Women in India continue to face disparities in various fields, and the achievement of human development is highly dependent on the development of these women and girls. The poor status of women is reflected in the fact that the female sex ratio for the 0-6 age group declined from 945 in 1991 to 927 in 2001, which further declined to 919 as per the census 2011. Gender-responsive budget initiatives can help to close these gaps, and that’s why the government should implement Gender Budgeting.

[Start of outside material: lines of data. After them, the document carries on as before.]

Lemma push_holds d l e :
  holds d l → mountable e → Forall (compatible e) l →
  ∃ d', push pick e.1 e.2 d = Ok d' ∧ holds d' (l ++ [e]).
Proof.
  intros Hh [Hlen [t Ht]] Hc. rewrite list.Forall_forall in Hc.
  unfold push. rewrite (proj2 (Nat.leb_le _ _) Hlen).
  assert (Hopen : open_path d (entry_path e)).
  { intros q k r Hq x Hx. destruct (is_leaf x) eqn:Hlx; [|done]. exfalso.
    destruct (proj1 (Hh q x) (conj Hx Hlx)) as (f & Hf & Hfp & Hfl).
    destruct (Hc f Hf) as [<-|[_ Hnp]].
    - rewrite Hfp in Hq. apply (f_equal length) in Hq. rewrite length_app in Hq. simpl in Hq. lia.
    - apply Hnp. rewrite Hfp, Hq. by apply prefix_app_r. }
  destruct (mount_ok pick (FetchIndexes e.1) e.2 d t) as [d' Hd'];
    [apply FetchIndexes_ne|done|done|].
  exists d'. split; [done|]. destruct (mount_get _ _ _ _ _ Hd') as (H1 & H2 & H3).
  fold (entry_path e) in *. fold (entry_leaf e) in *. intros p x.
  assert (Hsplit : (∃ f, f ∈ l ++ [e] ∧ entry_path f = p ∧ entry_leaf f = Some x) ↔
    (∃ f, f ∈ l ∧ entry_path f = p ∧ entry_leaf f = Some x) ∨
    (entry_path e = p ∧ entry_leaf e = Some x)).
  { setoid_rewrite elem_of_app. setoid_rewrite list_elem_of_singleton. naive_solver. }
  rewrite Hsplit. clear Hsplit. rewrite <- (Hh p x). split.
  - intros [Hx Hlx]. destruct (decide (p = entry_path e)) as [->|Hne].
    { right. by rewrite <- H1. }
    left. split; [|done]. destruct (decide (p `prefix_of` entry_path e)) as [Hp|Hp].
    { by rewrite (H3 p x Hp Hne Hx) in Hlx. }
    destruct (decide (entry_path e `prefix_of` p)) as [Hp2|Hp2].
    { destruct (get_prefix_tree _ _ _ _ Hx Hp2) as [m Hm]; [congruence|].
      rewrite H1 in Hm. by apply leaf_is_leaf in Hm. }
    by rewrite <- (H2 p Hp Hp2).
  - intros [[Hx Hlx]|[<- Hx]]; [|split; [by rewrite H1|by eapply leaf_is_leaf]].
    destruct (proj1 (Hh p x) (conj Hx Hlx)) as (f & Hf & <- & Hfl).
    destruct (Hc f Hf) as [<-|[Hn1 Hn2]]; [by rewrite H1|]. by rewrite H2.
Qed.

Lemma push_all_holds l0 l d :
  holds d l0 → Forall mountable l → (∀ e f, e ∈ l0 ++ l → f ∈ l0 ++ l → compatible e f) →
  ∃ d', push_all pick l d = Ok d' ∧ holds d' (l0 ++ l).
Proof.
  revert l0 d. induction l as [|e l IH]; intros l0 d Hh Hm Hc.
  { exists d. by rewrite app_nil_r. }
  apply Forall_cons in Hm as [Hme Hm].
  destruct (push_holds d l0 e Hh Hme) as (d1 & Hp & Hh1).
  { apply list.Forall_forall. intros f Hf. apply Hc; set_solver. }
  destruct (IH (l0 ++ [e]) d1 Hh1 Hm) as (d2 & Hp2 & Hh2).
  { by rewrite <- app_assoc. }
  exists d2. rewrite <- app_assoc in Hh2. split; [|done].
  destruct e as [k v]. simpl in *. by rewrite Hp.
Qed.

Lemma push_all_app l1 l2 d :
  push_all pick (l1 ++ l2) d = (d ← push_all pick l1 d; push_all pick l2 d).
Proof.
  revert d. induction l1 as [|[k v] l1 IH]; intros d; [done|]. simpl.
  destruct (push pick k v d); simpl; [apply IH|done..].
Qed.

(** Every path is at most [n] long. *)
Definition depth_le (n : nat) d : Prop := ∀ p t, get d p = Some t → length p ≤ n.

Lemma mount_depth i v d d' n :
  mount pick i v d = Ok d' → length i ≤ n → depth_le n d → depth_le n d'.
Proof.
  intros H Hi Hd p t Ht. destruct (mount_get _ _ _ _ _ H) as (H1 & H2 & H3).
  pose proof (target_length i).
  destruct (decide (p `prefix_of` target i)) as [Hp|Hp]; [apply prefix_length in Hp; lia|].
  destruct (decide (target i `prefix_of` p)) as [Hp2|Hp2].
  { destruct (decide (p = target i)) as [->|Hne]; [lia|].
    destruct (get_prefix_tree _ _ _ _ Ht Hp2) as [m Hm]; [congruence|].
    rewrite H1 in Hm. by apply leaf_is_leaf in Hm. }
  apply (Hd p t). by rewrite <- (H2 p Hp Hp2).
Qed.

Lemma push_all_depth l d d' :
  push_all pick l d = Ok d' → depth_le MaxLevel d → depth_le MaxLevel d'.
Proof.
  revert d. induction l as [|[k v] l IH]; intros d H Hd; simplify_eq/=; [done|].
  destruct (push pick k v d) as [d1| |] eqn:E; [|done..]. apply (IH d1 H).
  unfold push in E. destruct (_ <=? _) eqn:El; [|by simplify_eq].
  apply (mount_depth _ _ _ _ _ E); [by apply Nat.leb_le|done].
Qed.
End forms.

(** ** Splitting printed keys *)

(** A rune that is not a bracket or a space. *)
Definition plain_rune (c : list ascii) : Prop :=
  valid_rune c ∧ text c ≠ " " ∧ text c ≠ "[" ∧ text c ≠ "]".

(** A name made of such runes. *)
Definition name_of (rs : list (list ascii)) : string := text (concat rs).

Definition bracket (rs : list (list ascii)) : list (list ascii) :=
  [["["%char]] ++ rs ++ [["]"%char]].

(** [root[i1][i2]...] *)
Definition print_key (root : list (list ascii)) (is_ : list (list (list ascii))) : string :=
  text (concat (root ++ concat (map bracket is_))).

Lemma fetch_plain c s :
  plain_rune c →
  fetch_step s c = MkScan 0 (if (pos s =? 1) || (pos s =? 2) then keys s else keys_init s)
    ((if (pos s =? 1) || (pos s =? 2) then "" else keys_last s) +:+ text c).
Proof.
  intros (_ & H1 & H2 & H3). unfold fetch_step.
  rewrite (proj2 (String.eqb_neq _ _) H1), (proj2 (String.eqb_neq _ _) H2),
    (proj2 (String.eqb_neq _ _) H3).
  by destruct ((pos s =? 1) || (pos s =? 2)).
Qed.

Lemma fetch_name rs ks k :
  Forall plain_rune rs →
  foldl fetch_step (MkScan 0 ks k) rs = MkScan 0 ks (k +:+ name_of rs).
Proof.
  intros H. revert k. induction H as [|c rs Hc _ IH]; intros k; cbn [foldl].
  { f_equal. apply chars_inj. by rewrite chars_app, app_nil_r. }
  rewrite fetch_plain by done. cbn [pos Nat.eqb orb keys_init keys_last]. rewrite IH. f_equal.
  unfold name_of. cbn [concat]. rewrite text_app. apply chars_inj.
  rewrite !chars_app. by rewrite app_assoc.
Qed.
(* ===== verification/Websockets.v ===== *)
(** * Websockets ([http/middleware/websockets])

    Origins ([config.go], [origin.go], [wildcard.go]), the command loop of a
    connection ([executor]), the delivery of messages ([pool]), access validation
    ([validator]) and the middleware that ties them together.  The subscriber is
    an interface (class [Subscriber]); the websocket library, JSON and the workers
    are arguments: an event of a session carries what they answer. *)

From stdpp Require Import base gmap strings list.
From Stdlib Require Import ZArith Ascii Lia.
From Stdlib Require String.
From S2P Require Import Prelude GoStrings HttpBase HttpForm HttpRequest.

(** ** Origins *)
Module Origin.

Record wildcard := MkWildcard { prefix : string; suffix : string }.

Definition match_ (w : wildcard) (s : string) : bool :=
  (length (chars (prefix w)) + length (chars (suffix w)) <=? length (chars s))
  && HasPrefix s (prefix w) && HasSuffix s (suffix w).

Record Pool := MkPool { NumWorkers : Z; AllocateTimeout : Z; DestroyTimeout : Z }.

Record Config := MkConfig {
  Path : string; AllowedOrigin : string; Broker : string; allowedWOrigins : list wildcard;
  allowedOrigins : list string; allowedAll : bool; cfg_Pool : option Pool }.

Section config.
Context `{Unicode}.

Impact of gender budgeting- on women, on society, on a country, and at the global level

Gender Budgeting(GB) has various impacts on women, on society, on a country, and at the global level and everything is interrelated to each other. The impacts of Gender Budgeting can be listed as below:

  • Gender budgeting will improve maternal health care and women’s safety; if women are safe and healthy, then they can work effectively and can contribute to society or country in a better way.
  • Gender budgeting supports India’s achievement of Sustainable Development Goals like Gender Equality and Empowerment (SDG 5), Good Health and Well-Being (SDG 3), which further make society more sustainable.
  • Gender budgeting helps to improve girl education, especially primary education. “If we educate a woman, we educate a family (nation).”
  • Gender budgeting also helps to improve Antenatal Care, Institutional Delivery. It will improve the overall health of the nation.
  • Gender Budgeting helps the government in decision-making about public resource allocation and in securing gender equality.
  • Gender Budgeting also leads to more efficient use of resources; promoting resource efficiency can increase the competitiveness of the industry, create jobs, stimulate innovation, and makes a country more competitive.
  • If we implement Gender Budgeting in a transparent manner, then it also helps in the reduction of opportunities and incentives for corruption. Gender budgeting enhances accountability and transparency of revenue and expenditure.




Best practices from around the world

Gender Budgeting started in Australia in the mid-1980s, and it led to a five-fold increase in childcare places for working women.

The Philippines followed a percentage-based approach and showed how government and civil society could work together on Gender Budgeting. In the Philippines, Gender and Development (GAD) Budget Policy requires all government agencies to allocate at least five percent of their budgets to address gender issues - with the intention for the five percent to influence the remaining 95 percent and this has enabled considerable advances in ensuring programmes.

South Africa, Tanzania, Uganda, United Kingdom, Austria, Mexico, and many more countries have different Gender Budgeting experiences.

Gender Budgeting in India

Gender sensitivity in India started with the Seventh Plan. The need for women’s development fund was highlighted in the Eighth Plan (1992-97).

For the first time, Sub-Group on Gender Budgeting was implemented in the Eleventh Five Year Plan. Gender Budget cells were set up by Finance Minister in 2004-05.

India formally adopted Gender Responsive Budgeting (GRB) in 2005. Every annual budget since 2005 has included a statement that lists out two parts.

Part A, which reflects ‘Women Specific Schemes’, i.e., those which have 100% allocation for women.

Part B, which reflects ‘Pro Women Schemes, i.e., schemes where at least 30% of the allocation is for women.


Way Forward:

According to the UN report, there is an overall gender wage gap of 24%, and 75% of the women are employed in informal sector. Therefore, the government should implement gender budgeting with well-designed policies and legal status. Civil society, gender, finance ministry, and other ministries, parliaments, and academia, all have a major role to play in Gender budgeting.

Training should be given to women for their skill development and make them aware of many aspects of gender budgeting. The government should align their national goals to reduce gender gap with targeted Sustainable Development Goals. Some amount of research should be done to support gender-responsive budgeting.

For making Gender Budgeting a useful and effective tool to reach the goal of gender equality and women's empowerment, there must be a political will and commitment for the effective implementation of the policies.